▶ Stored data:
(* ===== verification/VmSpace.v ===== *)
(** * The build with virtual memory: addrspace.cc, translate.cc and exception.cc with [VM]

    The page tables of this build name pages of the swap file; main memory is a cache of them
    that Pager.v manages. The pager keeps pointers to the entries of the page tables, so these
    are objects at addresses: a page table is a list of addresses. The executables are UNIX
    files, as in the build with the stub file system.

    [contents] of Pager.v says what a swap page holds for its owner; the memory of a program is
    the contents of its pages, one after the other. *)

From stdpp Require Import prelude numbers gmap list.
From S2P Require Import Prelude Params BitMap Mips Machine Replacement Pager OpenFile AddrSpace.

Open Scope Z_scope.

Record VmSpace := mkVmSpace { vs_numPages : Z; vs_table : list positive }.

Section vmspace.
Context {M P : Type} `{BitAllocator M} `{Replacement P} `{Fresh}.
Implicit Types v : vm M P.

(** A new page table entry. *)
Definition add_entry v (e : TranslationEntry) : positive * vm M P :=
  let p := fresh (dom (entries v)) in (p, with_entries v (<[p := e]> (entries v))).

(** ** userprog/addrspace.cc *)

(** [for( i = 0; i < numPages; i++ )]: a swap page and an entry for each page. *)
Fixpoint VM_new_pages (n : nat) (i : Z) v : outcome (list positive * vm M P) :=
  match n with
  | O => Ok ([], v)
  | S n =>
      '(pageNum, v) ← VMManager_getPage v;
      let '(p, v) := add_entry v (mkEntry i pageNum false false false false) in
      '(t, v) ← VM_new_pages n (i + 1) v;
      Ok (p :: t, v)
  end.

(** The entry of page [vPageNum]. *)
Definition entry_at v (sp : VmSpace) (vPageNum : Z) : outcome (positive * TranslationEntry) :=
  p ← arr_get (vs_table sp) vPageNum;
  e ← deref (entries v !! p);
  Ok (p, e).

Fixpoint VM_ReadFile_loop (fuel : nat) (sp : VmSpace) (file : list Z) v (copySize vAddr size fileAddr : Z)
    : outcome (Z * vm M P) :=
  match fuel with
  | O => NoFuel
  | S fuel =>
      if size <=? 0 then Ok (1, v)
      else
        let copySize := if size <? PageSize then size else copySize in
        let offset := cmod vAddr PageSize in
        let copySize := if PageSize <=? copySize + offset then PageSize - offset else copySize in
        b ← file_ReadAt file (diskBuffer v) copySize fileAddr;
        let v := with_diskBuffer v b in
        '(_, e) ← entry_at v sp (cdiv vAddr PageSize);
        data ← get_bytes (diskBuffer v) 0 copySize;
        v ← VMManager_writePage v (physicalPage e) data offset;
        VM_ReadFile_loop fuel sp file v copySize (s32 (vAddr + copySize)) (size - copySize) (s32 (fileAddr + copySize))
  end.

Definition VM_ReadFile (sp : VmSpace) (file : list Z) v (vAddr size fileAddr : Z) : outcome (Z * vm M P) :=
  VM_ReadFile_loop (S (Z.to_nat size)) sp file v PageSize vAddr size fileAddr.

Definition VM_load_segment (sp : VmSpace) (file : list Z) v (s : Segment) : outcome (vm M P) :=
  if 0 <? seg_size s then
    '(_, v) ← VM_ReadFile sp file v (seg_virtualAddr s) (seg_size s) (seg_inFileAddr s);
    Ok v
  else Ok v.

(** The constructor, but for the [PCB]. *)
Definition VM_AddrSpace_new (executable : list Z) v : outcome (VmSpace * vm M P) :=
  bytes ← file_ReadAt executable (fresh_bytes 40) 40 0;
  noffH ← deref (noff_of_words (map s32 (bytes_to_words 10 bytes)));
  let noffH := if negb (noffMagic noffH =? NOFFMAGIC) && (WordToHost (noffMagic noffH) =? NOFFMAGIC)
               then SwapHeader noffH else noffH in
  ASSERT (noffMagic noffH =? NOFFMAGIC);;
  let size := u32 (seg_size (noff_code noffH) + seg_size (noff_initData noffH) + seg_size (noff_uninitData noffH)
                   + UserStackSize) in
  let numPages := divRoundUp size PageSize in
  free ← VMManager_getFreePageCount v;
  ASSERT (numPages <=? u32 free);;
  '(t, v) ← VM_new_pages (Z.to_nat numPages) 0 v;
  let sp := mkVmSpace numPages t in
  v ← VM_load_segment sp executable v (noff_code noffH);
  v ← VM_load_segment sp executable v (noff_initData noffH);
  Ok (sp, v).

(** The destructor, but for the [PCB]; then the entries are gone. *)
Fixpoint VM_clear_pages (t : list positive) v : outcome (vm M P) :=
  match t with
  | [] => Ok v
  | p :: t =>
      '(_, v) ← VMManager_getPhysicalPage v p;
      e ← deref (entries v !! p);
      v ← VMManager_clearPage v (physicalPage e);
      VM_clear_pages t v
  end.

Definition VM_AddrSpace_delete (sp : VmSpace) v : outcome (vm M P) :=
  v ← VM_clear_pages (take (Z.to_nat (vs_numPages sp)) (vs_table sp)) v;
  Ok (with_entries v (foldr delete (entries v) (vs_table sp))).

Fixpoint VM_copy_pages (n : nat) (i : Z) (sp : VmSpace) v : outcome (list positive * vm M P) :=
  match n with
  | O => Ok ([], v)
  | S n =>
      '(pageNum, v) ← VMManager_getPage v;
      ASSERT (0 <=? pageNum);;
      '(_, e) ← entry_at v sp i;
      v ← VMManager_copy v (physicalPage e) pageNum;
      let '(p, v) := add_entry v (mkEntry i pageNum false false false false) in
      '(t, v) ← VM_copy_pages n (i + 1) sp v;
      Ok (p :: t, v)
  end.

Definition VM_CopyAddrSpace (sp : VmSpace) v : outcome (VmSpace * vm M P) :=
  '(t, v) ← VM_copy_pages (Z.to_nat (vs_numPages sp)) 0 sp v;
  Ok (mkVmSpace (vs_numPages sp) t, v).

* * *

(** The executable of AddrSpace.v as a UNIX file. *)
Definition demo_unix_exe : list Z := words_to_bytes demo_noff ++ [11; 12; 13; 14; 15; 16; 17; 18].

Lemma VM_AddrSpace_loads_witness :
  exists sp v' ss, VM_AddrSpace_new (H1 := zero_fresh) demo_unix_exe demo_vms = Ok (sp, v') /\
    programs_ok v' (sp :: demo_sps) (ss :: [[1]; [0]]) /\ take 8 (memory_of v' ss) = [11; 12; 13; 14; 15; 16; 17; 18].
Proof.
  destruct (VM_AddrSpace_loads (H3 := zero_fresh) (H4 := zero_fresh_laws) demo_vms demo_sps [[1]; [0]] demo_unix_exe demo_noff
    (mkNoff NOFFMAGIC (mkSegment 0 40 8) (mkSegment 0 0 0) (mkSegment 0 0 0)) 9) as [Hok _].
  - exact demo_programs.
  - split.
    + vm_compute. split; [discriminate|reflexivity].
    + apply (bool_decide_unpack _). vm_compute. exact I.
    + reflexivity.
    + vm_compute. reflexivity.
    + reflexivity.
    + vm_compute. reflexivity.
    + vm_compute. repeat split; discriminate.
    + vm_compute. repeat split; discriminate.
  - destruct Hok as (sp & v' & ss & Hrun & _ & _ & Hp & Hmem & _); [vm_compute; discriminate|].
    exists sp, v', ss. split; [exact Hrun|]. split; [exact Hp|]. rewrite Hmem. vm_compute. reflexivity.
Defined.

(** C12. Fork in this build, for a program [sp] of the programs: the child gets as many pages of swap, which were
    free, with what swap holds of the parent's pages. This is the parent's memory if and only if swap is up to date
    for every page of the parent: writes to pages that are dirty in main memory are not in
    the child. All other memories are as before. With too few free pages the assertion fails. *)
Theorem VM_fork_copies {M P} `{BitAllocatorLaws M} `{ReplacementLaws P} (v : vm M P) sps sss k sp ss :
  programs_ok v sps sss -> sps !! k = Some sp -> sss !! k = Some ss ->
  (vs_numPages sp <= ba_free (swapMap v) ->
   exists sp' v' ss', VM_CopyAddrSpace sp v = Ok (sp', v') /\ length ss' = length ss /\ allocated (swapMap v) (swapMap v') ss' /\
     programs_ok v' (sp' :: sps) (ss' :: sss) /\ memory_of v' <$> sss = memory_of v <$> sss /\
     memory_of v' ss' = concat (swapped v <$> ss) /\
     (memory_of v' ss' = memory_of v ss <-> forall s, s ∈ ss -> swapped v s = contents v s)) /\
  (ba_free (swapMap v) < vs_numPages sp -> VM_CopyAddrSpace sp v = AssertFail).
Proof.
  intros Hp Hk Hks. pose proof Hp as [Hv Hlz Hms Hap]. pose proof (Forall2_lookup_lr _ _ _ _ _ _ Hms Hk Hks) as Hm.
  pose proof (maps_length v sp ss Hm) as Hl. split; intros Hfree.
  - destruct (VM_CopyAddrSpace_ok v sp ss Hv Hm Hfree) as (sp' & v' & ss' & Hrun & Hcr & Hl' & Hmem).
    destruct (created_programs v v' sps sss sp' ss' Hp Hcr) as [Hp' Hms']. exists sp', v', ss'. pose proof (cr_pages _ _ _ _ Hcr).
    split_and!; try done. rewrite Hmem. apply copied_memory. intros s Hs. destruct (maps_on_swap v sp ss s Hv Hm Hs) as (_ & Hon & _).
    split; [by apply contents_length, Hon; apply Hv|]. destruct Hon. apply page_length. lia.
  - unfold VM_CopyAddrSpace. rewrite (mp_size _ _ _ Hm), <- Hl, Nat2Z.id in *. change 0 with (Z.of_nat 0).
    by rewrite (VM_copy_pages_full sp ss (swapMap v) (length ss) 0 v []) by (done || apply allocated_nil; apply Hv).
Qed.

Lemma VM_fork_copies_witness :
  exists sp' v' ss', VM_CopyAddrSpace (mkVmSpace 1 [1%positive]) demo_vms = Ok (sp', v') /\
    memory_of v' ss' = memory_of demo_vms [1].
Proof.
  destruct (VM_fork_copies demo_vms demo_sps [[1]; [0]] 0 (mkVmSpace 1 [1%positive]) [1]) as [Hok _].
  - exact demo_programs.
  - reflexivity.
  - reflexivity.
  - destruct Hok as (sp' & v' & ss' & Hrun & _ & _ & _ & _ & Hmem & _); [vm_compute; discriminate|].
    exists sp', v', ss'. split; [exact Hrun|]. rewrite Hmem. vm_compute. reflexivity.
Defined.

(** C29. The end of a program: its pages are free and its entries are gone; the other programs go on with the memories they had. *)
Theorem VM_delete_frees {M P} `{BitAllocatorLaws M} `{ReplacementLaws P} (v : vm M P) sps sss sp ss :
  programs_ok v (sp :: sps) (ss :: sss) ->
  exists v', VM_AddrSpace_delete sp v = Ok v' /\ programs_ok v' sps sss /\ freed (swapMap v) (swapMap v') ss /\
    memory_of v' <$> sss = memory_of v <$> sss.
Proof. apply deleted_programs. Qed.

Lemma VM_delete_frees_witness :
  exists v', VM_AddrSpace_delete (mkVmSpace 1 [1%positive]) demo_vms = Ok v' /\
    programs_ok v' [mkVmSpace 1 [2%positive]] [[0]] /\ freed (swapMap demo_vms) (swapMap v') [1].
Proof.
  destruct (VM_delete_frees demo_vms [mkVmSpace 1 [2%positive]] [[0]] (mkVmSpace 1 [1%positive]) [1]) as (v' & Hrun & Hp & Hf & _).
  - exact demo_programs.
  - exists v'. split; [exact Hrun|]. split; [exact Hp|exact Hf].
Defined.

--

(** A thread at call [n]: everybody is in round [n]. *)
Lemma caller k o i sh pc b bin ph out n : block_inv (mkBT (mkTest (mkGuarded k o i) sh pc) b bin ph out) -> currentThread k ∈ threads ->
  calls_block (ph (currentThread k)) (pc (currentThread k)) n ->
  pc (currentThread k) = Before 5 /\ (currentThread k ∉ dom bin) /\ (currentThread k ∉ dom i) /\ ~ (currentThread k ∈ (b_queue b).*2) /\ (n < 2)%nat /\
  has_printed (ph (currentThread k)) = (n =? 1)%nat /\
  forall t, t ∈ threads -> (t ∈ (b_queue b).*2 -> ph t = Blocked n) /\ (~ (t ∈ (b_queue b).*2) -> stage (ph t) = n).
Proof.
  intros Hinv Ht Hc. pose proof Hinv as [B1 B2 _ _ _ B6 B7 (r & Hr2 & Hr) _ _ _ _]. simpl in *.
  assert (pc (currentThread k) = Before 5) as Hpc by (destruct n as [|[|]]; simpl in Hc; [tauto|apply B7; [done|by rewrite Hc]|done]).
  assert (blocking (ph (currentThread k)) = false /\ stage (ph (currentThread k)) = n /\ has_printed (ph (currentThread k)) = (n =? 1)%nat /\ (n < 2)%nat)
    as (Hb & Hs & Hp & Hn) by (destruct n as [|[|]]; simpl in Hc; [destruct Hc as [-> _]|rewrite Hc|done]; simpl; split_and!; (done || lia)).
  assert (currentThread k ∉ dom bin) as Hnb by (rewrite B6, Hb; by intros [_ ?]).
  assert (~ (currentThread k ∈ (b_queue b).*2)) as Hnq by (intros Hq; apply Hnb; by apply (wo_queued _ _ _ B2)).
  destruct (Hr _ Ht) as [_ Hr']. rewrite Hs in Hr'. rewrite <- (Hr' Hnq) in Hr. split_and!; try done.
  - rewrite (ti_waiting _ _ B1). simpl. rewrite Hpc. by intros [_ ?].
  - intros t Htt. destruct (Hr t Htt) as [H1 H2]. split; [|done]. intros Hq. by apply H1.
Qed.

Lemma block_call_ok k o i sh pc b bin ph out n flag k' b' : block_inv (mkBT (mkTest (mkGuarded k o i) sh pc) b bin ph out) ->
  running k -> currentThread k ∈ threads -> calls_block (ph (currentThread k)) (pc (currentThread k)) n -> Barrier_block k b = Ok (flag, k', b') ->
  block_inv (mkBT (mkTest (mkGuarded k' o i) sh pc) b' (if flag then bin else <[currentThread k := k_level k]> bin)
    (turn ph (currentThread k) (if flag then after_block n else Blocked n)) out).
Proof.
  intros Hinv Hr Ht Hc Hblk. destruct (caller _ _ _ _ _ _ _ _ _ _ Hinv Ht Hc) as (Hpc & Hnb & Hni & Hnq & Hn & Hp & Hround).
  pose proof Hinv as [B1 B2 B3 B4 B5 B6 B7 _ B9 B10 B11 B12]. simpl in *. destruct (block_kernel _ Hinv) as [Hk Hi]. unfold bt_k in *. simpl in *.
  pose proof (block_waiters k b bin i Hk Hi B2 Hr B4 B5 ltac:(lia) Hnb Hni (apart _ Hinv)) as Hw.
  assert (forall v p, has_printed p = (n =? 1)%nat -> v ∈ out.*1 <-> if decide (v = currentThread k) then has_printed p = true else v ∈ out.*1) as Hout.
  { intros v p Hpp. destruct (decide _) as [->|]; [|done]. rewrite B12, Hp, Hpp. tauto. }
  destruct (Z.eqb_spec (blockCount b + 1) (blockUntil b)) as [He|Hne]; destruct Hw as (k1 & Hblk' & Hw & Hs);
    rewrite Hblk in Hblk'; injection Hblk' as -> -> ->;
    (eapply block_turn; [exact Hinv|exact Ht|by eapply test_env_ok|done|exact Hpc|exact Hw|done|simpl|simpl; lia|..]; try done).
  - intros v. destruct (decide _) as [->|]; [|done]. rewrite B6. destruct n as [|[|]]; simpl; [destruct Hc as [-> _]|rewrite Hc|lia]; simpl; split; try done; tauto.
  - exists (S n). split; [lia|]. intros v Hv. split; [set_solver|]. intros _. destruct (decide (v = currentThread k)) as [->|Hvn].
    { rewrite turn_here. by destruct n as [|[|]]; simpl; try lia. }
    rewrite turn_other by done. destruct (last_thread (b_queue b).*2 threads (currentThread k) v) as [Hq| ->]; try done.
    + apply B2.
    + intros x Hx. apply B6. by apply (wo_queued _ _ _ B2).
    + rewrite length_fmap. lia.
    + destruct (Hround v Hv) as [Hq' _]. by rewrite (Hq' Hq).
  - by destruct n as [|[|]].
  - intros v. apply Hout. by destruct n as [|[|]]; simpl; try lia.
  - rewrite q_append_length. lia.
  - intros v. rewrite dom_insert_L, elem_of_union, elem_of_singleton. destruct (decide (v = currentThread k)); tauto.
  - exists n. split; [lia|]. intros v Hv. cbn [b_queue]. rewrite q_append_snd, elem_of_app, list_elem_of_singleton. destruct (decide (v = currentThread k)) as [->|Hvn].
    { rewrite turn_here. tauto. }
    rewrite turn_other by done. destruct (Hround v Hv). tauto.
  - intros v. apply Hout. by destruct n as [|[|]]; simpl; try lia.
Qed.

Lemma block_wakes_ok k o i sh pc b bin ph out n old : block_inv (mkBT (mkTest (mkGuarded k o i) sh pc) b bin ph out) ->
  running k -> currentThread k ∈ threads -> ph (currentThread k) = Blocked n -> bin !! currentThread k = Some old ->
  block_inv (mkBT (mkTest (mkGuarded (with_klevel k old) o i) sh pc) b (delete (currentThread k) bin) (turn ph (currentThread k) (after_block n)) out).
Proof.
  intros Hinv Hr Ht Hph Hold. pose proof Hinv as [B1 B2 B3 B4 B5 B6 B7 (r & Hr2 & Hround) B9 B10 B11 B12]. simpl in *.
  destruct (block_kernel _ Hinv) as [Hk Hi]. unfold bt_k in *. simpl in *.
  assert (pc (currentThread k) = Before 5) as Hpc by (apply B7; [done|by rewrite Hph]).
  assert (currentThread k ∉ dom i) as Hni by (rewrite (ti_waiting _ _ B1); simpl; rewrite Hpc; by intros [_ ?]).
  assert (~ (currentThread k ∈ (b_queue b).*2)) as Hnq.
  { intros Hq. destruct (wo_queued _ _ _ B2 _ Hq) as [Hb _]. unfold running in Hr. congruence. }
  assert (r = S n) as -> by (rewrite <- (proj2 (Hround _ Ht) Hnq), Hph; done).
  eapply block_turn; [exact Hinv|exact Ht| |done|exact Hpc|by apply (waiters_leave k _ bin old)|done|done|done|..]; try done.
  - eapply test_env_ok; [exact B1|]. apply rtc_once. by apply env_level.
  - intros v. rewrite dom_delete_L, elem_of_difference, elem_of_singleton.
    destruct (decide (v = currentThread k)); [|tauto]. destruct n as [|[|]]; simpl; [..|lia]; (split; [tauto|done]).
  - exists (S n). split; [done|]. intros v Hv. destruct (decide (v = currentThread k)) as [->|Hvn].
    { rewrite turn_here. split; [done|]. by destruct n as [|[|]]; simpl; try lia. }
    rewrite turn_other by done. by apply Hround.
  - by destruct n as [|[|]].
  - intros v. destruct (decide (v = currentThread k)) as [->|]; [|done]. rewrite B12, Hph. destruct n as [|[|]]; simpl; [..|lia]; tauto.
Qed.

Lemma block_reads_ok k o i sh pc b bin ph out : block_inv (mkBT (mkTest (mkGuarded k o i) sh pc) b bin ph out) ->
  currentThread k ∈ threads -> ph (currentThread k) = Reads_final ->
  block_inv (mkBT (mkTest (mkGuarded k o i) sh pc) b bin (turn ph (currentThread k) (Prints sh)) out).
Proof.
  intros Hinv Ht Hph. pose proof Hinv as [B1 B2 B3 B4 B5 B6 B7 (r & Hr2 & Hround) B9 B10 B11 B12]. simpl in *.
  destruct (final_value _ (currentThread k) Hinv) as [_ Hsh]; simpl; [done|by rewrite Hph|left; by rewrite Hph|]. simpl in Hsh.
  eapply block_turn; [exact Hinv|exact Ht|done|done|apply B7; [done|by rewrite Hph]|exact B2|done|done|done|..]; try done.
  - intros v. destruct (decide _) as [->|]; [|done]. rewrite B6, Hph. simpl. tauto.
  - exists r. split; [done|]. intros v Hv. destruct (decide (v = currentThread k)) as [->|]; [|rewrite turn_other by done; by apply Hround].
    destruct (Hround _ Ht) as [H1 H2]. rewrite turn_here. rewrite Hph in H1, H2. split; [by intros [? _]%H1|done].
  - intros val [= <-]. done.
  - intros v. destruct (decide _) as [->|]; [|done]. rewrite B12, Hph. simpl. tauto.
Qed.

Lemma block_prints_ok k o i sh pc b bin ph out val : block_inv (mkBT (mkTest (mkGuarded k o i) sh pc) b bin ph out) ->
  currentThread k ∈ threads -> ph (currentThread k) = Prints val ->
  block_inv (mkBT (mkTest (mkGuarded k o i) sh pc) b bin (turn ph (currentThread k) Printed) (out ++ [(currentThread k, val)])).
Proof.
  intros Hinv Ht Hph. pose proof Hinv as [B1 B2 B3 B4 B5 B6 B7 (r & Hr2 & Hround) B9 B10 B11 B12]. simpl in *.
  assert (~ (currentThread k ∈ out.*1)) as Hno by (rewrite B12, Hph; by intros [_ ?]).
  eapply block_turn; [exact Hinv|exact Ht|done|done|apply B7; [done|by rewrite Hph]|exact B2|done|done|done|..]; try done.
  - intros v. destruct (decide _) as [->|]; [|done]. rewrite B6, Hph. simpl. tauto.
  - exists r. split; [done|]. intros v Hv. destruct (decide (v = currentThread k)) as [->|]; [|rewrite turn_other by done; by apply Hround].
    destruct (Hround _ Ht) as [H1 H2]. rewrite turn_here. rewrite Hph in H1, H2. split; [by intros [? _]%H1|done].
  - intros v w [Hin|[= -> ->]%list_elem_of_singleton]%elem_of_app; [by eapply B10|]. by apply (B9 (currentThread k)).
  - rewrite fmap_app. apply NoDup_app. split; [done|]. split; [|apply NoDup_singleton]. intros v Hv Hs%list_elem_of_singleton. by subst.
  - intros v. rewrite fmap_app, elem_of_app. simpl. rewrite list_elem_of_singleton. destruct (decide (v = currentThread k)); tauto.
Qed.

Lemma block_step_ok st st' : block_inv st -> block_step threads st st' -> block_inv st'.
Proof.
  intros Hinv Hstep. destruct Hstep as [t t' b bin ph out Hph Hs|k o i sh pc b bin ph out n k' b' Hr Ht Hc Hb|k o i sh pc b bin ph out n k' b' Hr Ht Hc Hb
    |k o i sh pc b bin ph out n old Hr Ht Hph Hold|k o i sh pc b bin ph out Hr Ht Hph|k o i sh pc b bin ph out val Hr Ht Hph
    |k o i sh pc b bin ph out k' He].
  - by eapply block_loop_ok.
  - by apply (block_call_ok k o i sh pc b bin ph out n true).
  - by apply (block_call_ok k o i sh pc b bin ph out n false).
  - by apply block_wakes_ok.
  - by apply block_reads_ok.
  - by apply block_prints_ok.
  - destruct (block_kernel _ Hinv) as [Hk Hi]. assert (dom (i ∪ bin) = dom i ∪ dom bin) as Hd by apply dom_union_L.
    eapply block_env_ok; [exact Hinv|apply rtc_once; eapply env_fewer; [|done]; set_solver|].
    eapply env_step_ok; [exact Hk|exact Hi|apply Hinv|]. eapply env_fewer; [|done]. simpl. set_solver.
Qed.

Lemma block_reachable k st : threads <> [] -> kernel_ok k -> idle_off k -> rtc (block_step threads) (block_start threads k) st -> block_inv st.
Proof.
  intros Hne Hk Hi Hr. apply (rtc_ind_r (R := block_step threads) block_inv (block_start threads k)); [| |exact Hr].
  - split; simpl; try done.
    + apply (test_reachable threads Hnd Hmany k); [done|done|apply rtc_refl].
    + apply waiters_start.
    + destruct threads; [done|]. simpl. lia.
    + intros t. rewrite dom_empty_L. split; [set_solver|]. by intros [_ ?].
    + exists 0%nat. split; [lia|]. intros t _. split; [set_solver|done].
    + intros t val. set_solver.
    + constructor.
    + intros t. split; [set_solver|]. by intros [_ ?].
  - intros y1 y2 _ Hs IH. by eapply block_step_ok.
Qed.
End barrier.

▶ Problem statement:
Set down, unchanged, only those lines above that fall between the line with "[contents] of Pager.v" and the line with "(** ** userprog/addrspace.cc *)", the two end lines included.

▶ Solution to this task:
    [contents] of Pager.v says what a swap page holds for its owner; the memory of a program is
    the contents of its pages, one after the other. *)

From stdpp Require Import prelude numbers gmap list.
From S2P Require Import Prelude Params BitMap Mips Machine Replacement Pager OpenFile AddrSpace.

Open Scope Z_scope.

Record VmSpace := mkVmSpace { vs_numPages : Z; vs_table : list positive }.

Section vmspace.
Context {M P : Type} `{BitAllocator M} `{Replacement P} `{Fresh}.
Implicit Types v : vm M P.

(** A new page table entry. *)
Definition add_entry v (e : TranslationEntry) : positive * vm M P :=
  let p := fresh (dom (entries v)) in (p, with_entries v (<[p := e]> (entries v))).

(** ** userprog/addrspace.cc *)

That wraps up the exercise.